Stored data
BEGIN

Lemma nodupb_NoDup (s : list Cell) : nodupb s = true -> NoDup s.
Proof.
  induction s as [|c s IH]; simpl; intros H; [constructor | ].
  apply andb_true_iff in H; destruct H as [H1 H2].
  constructor; [ | apply IH; assumption].
  apply cell_in_false; destruct (cell_in c s); [discriminate | reflexivity].
Qed.

(** ** The four exits of [move_snake] *)

Lemma not_playing_flags (self : SnakeGame) :
  game_over_state self = true \/ game_running self = false <->
  game_over_state self || negb (game_running self) = true.
Proof.
  destruct (game_over_state self), (game_running self); simpl;
    intuition congruence.
Qed.

Lemma playing_flags (self : SnakeGame) :
  playing self <-> game_over_state self || negb (game_running self) = false.
Proof.
  unfold playing; destruct (game_over_state self), (game_running self);
    simpl; intuition congruence.
Qed.

Lemma move_snake_idle (fuel : nat) (self : SnakeGame) (r : Rng) :
  game_over_state self = true \/ game_running self = false ->
  move_snake fuel self r = Done (Idle, self, r).
Proof.
  intros H; apply not_playing_flags in H; unfold move_snake; rewrite H.
  reflexivity.
Qed.

Lemma move_snake_collision (fuel : nat) (self : SnakeGame) (r : Rng) :
  playing self -> snake self <> [] ->
  check_collisions self (next_head self) = true ->
  move_snake fuel self r = Done (GameOver, game_over self, r).
Proof.
  intros Hp Hne Hc; apply playing_flags in Hp.
  unfold move_snake, next_head in *; rewrite Hp.
  destruct (snake self) as [|h t]; [contradiction | simpl in Hc].
  rewrite Hc; reflexivity.
Qed.

Lemma move_snake_moved (fuel : nat) (self : SnakeGame) (r : Rng) :
  playing self -> snake self <> [] ->
  check_collisions self (next_head self) = false ->
  food self <> Some (next_head self) ->
  move_snake fuel self r =
  Done (Moved,
        set_snake (removelast (next_head self :: snake self)) self, r).
Proof.
  intros Hp Hne Hc Hf; apply playing_flags in Hp; apply is_food_false in Hf.
  unfold move_snake, next_head in *; rewrite Hp.
  destruct (snake self) as [|h t]; [contradiction | simpl in Hc, Hf].
  rewrite Hc; cbn [food set_snake]; rewrite Hf; reflexivity.
Qed.

Lemma move_snake_ate (fuel : nat) (self : SnakeGame) (r : Rng) :
  playing self -> snake self <> [] ->
  check_collisions self (next_head self) = false ->
  food self = Some (next_head self) ->
  move_snake fuel self r =
  match
    place_food fuel
      (set_score (score self + 1)
                 (set_snake (next_head self :: snake self) self)) r
  with
  | Done (self', r') => Done (Ate, self', r')
  | IndexError => IndexError
  | OutOfFuel => OutOfFuel
  end.
Proof.
  intros Hp Hne Hc Hf; apply playing_flags in Hp; apply is_food_Some in Hf.
  unfold move_snake, next_head in *; rewrite Hp.
  destruct (snake self) as [|h t]; [contradiction | simpl in Hc, Hf].
  rewrite Hc; cbn [food set_snake]; rewrite Hf; reflexivity.
Qed.

(** Every returned call left through one of the four exits. *)
Lemma move_snake_cases (fuel : nat) (self : SnakeGame) (r : Rng)
  (e : TickExit) (self' : SnakeGame) (r' : Rng) :
  move_snake fuel self r = Done (e, self', r') ->
  (e = Idle /\ ~ playing self /\ self' = self /\ r' = r) \/
  (playing self /\ snake self <> [] /\
   ((e = GameOver /\ check_collisions self (next_head self) = true /\
     self' = game_over self /\ r' = r) \/
    (e = Moved /\ check_collisions self (next_head self) = false /\
     food self <> Some (next_head self) /\
     self' = set_snake (removelast (next_head self :: snake self)) self /\
     r' = r) \/
    (e = Ate /\ check_collisions self (next_head self) = false /\
     food self = Some (next_head self) /\
     place_food fuel
       (set_score (score self + 1)
                  (set_snake (next_head self :: snake self) self)) r
     = Done (self', r')))).
Proof.
  intros H.
  destruct (game_over_state self || negb (game_running self)) eqn:Hfl.
  - left; apply not_playing_flags in Hfl.
    rewrite (move_snake_idle fuel self r Hfl) in H; inversion H; subst.
    repeat split; auto.
    intros [H1 H2]; destruct Hfl; congruence.
  - right; apply playing_flags in Hfl.
    assert (Hne : snake self <> []).
    { intros E; apply playing_flags in Hfl; unfold move_snake in H.
      rewrite Hfl, E in H; discriminate. }
    split; [assumption | split; [assumption | ]].
    destruct (check_collisions self (next_head self)) eqn:Hc.
    + rewrite (move_snake_collision fuel self r Hfl Hne Hc) in H.
      inversion H; subst; left; auto.
    + destruct (is_food (next_head self) (food self)) eqn:Hf.
      * apply is_food_Some in Hf.
        rewrite (move_snake_ate fuel self r Hfl Hne Hc Hf) in H.
        right; right.
        destruct (place_food fuel _ r) as [[s3 r3]| | ]; try discriminate.
        inversion H; subst; auto.
      * apply is_food_false in Hf.
        rewrite (move_snake_moved fuel self r Hfl Hne Hc Hf) in H.
        inversion H; subst; right; left; auto.
Qed.

(** ** What [reset_game] builds *)

Lemma reset_game_inv (fuel : nat) (initial_setup : bool) (self : SnakeGame)
  (r : Rng) (self' : SnakeGame) (r' : Rng) :
  reset_game fuel initial_setup self r = Done (self', r') ->
  exists c,
    grid_cell c /\ ~ In c [left_of 2 center; left_of 1 center; center] /\
    self' =
    mkGame [left_of 2 center; left_of 1 center; center] (Some c) Right 0 false
           (if game_running self && negb initial_setup
            then false else game_running self).
Proof.
  unfold reset_game; intros H.
  apply place_food_sound in H; destruct H as (c & -> & Hg & Hn).
  exists c; split; [assumption | split; [exact Hn | ]].
  destruct (game_running self && negb initial_setup); reflexivity.
Qed.

Lemma reset_game_well_formed (fuel : nat) (initial_setup : bool)
  (self : SnakeGame) (r : Rng) (self' : SnakeGame) (r' : Rng) :
  reset_game fuel initial_setup self r = Done (self', r') ->
  well_formed self'.
Proof.
  intros H; apply reset_game_inv in H; destruct H as (c & _ & Hn & ->).
  split; [discriminate | split].
  - apply nodupb_NoDup; reflexivity.
  - exists c; split; [reflexivity | exact Hn].
Qed.

(** ** The snake and the food along a game *)

Lemma move_snake_well_formed (fuel : nat) (self : SnakeGame) (r : Rng)
  (e : TickExit) (self' : SnakeGame) (r' : Rng) :
  well_formed self ->
  move_snake fuel self r = Done (e, self', r') ->
  well_formed self'.
Proof.
  intros (Hne & Hnd & c & Hfood & Hc) H.
  apply move_snake_cases in H.
  destruct H as [(_ & _ & -> & _) | (Hp & _ & H)].
  { split; [assumption | split; [assumption | exists c; auto]]. }
  destruct H as [(_ & _ & -> & _) | [(_ & Hcol & Hf & -> & _) | (_ & Hcol & Hf & H)]].
  - split; [assumption | split; [assumption | exists c; auto]].
  - apply (check_collisions_false self Hne) in Hcol.
    assert (Hin : ~ In (next_head self) (snake self))
      by (intros Hin; apply Hcol; right; assumption).
    unfold well_formed; cbn [snake set_snake food].
    split; [ | split].
    + destruct (snake self) as [|h t]; [contradiction | discriminate].
    + apply NoDup_removelast; constructor; assumption.
    + exists c; split; [assumption | ].
      intros Hc'; apply In_removelast in Hc'; destruct Hc' as [E | Hc'].
      * apply Hf; rewrite Hfood, E; reflexivity.
      * contradiction.
  - apply (check_collisions_false self Hne) in Hcol.
    assert (Hin : ~ In (next_head self) (snake self))
      by (intros Hin; apply Hcol; right; assumption).
    apply place_food_sound in H; destruct H as (c' & -> & _ & Hc').
    unfold well_formed; cbn [snake set_snake set_score set_food food] in *.
    split; [discriminate | split; [constructor; assumption | ]].
    exists c'; auto.
Qed.

Lemma game_loop_well_formed (fuel : nat) (self : SnakeGame) (r : Rng)
  (self' : SnakeGame) (r' : Rng) :
  well_formed self ->
  game_loop fuel self r = Done (self', r') ->
  well_formed self'.
Proof.
  intros Hwf H; unfold game_loop in H.
  destruct (negb (game_over_state self) && game_running self).
  - destruct (move_snake fuel self r) as [[[e s1] r1]| | ] eqn:E;
      try discriminate.
    inversion H; subst; eapply move_snake_well_formed; eassumption.
  - inversion H; subst; assumption.
Qed.

Lemma change_direction_fields (d : Direction) (self : SnakeGame) :
  change_direction d self = self \/
  change_direction d self = set_direction d self.
Proof.
  unfold change_direction.
  repeat match goal with
         | |- context [if ?b then _ else _] => destruct b
         end; auto.
Qed.

Lemma call_well_formed (self self' : SnakeGame) :
  well_formed self -> call self self' -> well_formed self'.
Proof.
  intros Hwf Hc; destruct Hc as
    [fuel self r self' r' H | fuel self r self' r' H | self H | d self
    | fuel self r e self' r' H | fuel self r self' r' H].
  - eapply reset_game_well_formed; eassumption.
  - unfold start_game in H; destruct (negb (game_running self)).
    + eapply game_loop_well_formed; [ | eassumption]; exact Hwf.
    + inversion H; subst; assumption.
  - exact Hwf.
  - destruct (change_direction_fields d self) as [-> | ->]; exact Hwf.
  - eapply move_snake_well_formed; eassumption.
  - eapply game_loop_well_formed; eassumption.
Qed.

END

• Task directions: In the entries above, count the lines that include "simpl" and write nothing but that number.

• Response below: 6